## [Records supplied]
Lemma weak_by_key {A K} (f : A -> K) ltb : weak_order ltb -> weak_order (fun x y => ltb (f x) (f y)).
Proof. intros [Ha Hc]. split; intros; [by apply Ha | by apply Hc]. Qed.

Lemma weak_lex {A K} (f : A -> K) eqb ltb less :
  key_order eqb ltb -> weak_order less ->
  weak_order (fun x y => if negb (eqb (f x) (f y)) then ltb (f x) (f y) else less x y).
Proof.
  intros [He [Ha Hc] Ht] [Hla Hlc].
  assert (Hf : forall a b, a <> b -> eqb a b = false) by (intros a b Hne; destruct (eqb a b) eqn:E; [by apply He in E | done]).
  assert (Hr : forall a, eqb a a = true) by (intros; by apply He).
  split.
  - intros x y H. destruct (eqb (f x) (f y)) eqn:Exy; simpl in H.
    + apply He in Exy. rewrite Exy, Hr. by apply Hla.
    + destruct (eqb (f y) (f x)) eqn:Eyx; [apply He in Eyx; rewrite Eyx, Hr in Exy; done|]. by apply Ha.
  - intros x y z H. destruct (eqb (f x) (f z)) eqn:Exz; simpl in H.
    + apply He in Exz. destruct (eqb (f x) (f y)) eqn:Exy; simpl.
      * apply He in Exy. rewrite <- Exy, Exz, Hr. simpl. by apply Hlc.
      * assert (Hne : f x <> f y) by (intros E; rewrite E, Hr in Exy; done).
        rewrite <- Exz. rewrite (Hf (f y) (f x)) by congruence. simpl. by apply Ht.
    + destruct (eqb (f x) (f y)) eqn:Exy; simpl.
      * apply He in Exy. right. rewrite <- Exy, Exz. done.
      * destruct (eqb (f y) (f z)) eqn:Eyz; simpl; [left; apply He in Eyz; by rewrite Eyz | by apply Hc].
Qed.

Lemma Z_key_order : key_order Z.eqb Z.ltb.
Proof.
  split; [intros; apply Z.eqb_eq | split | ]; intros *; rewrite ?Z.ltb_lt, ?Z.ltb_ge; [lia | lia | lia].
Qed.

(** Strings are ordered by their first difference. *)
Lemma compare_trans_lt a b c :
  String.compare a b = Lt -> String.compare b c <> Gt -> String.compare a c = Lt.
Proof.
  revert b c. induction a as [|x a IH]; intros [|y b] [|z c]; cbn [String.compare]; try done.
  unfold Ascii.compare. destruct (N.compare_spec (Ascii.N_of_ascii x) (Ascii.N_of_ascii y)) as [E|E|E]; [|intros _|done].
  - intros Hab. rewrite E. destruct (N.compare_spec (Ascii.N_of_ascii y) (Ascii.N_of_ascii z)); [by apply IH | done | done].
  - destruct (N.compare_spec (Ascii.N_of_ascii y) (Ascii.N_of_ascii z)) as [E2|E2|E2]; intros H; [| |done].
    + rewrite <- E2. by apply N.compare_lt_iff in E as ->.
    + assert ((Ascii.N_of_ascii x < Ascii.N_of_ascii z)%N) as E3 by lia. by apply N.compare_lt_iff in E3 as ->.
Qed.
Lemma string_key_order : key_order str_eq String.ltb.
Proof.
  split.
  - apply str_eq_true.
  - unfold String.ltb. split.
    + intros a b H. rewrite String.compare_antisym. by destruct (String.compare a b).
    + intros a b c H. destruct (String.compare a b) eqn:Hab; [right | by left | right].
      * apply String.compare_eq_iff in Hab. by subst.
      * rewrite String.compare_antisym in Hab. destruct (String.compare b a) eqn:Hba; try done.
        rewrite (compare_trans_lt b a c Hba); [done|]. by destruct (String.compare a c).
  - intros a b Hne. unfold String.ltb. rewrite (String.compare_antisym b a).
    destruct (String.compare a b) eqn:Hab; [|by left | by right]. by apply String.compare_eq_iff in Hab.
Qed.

---

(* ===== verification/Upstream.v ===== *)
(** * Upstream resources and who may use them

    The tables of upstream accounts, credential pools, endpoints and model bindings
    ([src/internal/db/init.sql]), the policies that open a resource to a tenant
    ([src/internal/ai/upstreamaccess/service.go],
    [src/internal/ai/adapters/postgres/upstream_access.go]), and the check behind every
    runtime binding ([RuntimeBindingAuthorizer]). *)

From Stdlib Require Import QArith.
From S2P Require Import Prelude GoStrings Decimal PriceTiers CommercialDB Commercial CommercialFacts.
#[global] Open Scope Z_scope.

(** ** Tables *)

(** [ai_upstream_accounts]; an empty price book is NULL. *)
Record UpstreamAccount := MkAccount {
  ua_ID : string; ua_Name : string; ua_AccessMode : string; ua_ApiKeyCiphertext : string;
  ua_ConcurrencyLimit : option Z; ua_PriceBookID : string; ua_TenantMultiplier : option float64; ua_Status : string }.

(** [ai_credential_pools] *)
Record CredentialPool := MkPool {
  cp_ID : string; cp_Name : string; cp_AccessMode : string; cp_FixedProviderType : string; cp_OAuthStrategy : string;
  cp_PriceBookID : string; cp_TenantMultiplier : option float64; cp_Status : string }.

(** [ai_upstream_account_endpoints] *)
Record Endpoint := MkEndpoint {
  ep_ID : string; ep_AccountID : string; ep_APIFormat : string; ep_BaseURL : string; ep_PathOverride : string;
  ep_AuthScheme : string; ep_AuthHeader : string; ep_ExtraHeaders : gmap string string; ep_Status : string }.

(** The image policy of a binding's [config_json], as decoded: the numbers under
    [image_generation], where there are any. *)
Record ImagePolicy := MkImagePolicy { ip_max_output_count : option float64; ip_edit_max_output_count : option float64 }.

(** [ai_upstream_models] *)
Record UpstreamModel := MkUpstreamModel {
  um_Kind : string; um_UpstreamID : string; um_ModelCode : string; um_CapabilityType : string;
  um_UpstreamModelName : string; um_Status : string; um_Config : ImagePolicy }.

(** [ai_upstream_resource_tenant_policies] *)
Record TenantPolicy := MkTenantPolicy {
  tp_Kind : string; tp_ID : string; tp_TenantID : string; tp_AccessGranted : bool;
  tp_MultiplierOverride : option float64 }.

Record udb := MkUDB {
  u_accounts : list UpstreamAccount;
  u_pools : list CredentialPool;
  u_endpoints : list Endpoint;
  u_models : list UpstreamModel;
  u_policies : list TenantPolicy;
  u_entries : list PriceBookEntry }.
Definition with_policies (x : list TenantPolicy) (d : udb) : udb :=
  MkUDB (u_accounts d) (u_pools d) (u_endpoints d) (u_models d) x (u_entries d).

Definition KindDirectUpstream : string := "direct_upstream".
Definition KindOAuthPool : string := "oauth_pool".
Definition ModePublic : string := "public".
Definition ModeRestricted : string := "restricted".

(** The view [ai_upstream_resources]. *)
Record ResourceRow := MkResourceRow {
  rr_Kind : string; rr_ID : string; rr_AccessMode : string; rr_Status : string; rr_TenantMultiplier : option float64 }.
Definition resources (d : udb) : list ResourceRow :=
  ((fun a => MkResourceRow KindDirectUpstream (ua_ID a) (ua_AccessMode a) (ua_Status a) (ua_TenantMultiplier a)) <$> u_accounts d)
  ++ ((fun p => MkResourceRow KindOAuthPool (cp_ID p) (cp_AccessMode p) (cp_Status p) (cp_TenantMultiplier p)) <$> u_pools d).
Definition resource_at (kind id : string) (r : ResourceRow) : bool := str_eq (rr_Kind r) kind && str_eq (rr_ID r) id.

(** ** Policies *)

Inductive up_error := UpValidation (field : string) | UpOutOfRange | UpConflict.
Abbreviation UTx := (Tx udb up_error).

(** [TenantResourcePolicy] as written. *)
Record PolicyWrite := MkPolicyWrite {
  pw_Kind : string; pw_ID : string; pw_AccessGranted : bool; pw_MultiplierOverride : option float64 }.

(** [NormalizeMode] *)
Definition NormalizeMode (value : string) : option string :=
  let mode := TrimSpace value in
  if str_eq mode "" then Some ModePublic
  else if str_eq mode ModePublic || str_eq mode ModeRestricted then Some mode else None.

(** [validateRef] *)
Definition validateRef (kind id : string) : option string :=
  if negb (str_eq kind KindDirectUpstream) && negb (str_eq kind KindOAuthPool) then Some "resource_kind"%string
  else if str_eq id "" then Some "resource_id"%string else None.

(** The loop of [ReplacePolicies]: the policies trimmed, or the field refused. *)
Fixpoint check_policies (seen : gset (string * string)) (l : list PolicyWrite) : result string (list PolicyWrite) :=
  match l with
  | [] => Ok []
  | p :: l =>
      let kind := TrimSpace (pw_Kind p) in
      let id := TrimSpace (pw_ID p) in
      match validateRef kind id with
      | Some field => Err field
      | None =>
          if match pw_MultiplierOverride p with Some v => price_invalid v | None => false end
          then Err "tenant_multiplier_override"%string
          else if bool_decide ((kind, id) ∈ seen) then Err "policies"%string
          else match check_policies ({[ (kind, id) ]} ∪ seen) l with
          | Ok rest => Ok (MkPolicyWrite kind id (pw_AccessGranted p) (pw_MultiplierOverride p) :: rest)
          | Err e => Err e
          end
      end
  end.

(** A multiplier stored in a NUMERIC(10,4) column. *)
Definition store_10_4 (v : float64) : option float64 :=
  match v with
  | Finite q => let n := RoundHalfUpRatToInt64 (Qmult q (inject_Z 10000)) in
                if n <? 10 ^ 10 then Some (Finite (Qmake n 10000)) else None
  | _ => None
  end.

## [Activity]
Starting at the line above that contains "Definition ModePublic : string", write out each line exactly until the line that contains "(** The loop" has been written, and stop there.

## [Response]
Definition ModePublic : string := "public".
Definition ModeRestricted : string := "restricted".

(** The view [ai_upstream_resources]. *)
Record ResourceRow := MkResourceRow {
  rr_Kind : string; rr_ID : string; rr_AccessMode : string; rr_Status : string; rr_TenantMultiplier : option float64 }.
Definition resources (d : udb) : list ResourceRow :=
  ((fun a => MkResourceRow KindDirectUpstream (ua_ID a) (ua_AccessMode a) (ua_Status a) (ua_TenantMultiplier a)) <$> u_accounts d)
  ++ ((fun p => MkResourceRow KindOAuthPool (cp_ID p) (cp_AccessMode p) (cp_Status p) (cp_TenantMultiplier p)) <$> u_pools d).
Definition resource_at (kind id : string) (r : ResourceRow) : bool := str_eq (rr_Kind r) kind && str_eq (rr_ID r) id.

(** ** Policies *)

Inductive up_error := UpValidation (field : string) | UpOutOfRange | UpConflict.
Abbreviation UTx := (Tx udb up_error).

(** [TenantResourcePolicy] as written. *)
Record PolicyWrite := MkPolicyWrite {
  pw_Kind : string; pw_ID : string; pw_AccessGranted : bool; pw_MultiplierOverride : option float64 }.

(** [NormalizeMode] *)
Definition NormalizeMode (value : string) : option string :=
  let mode := TrimSpace value in
  if str_eq mode "" then Some ModePublic
  else if str_eq mode ModePublic || str_eq mode ModeRestricted then Some mode else None.

(** [validateRef] *)
Definition validateRef (kind id : string) : option string :=
  if negb (str_eq kind KindDirectUpstream) && negb (str_eq kind KindOAuthPool) then Some "resource_kind"%string
  else if str_eq id "" then Some "resource_id"%string else None.

(** The loop of [ReplacePolicies]: the policies trimmed, or the field refused. *)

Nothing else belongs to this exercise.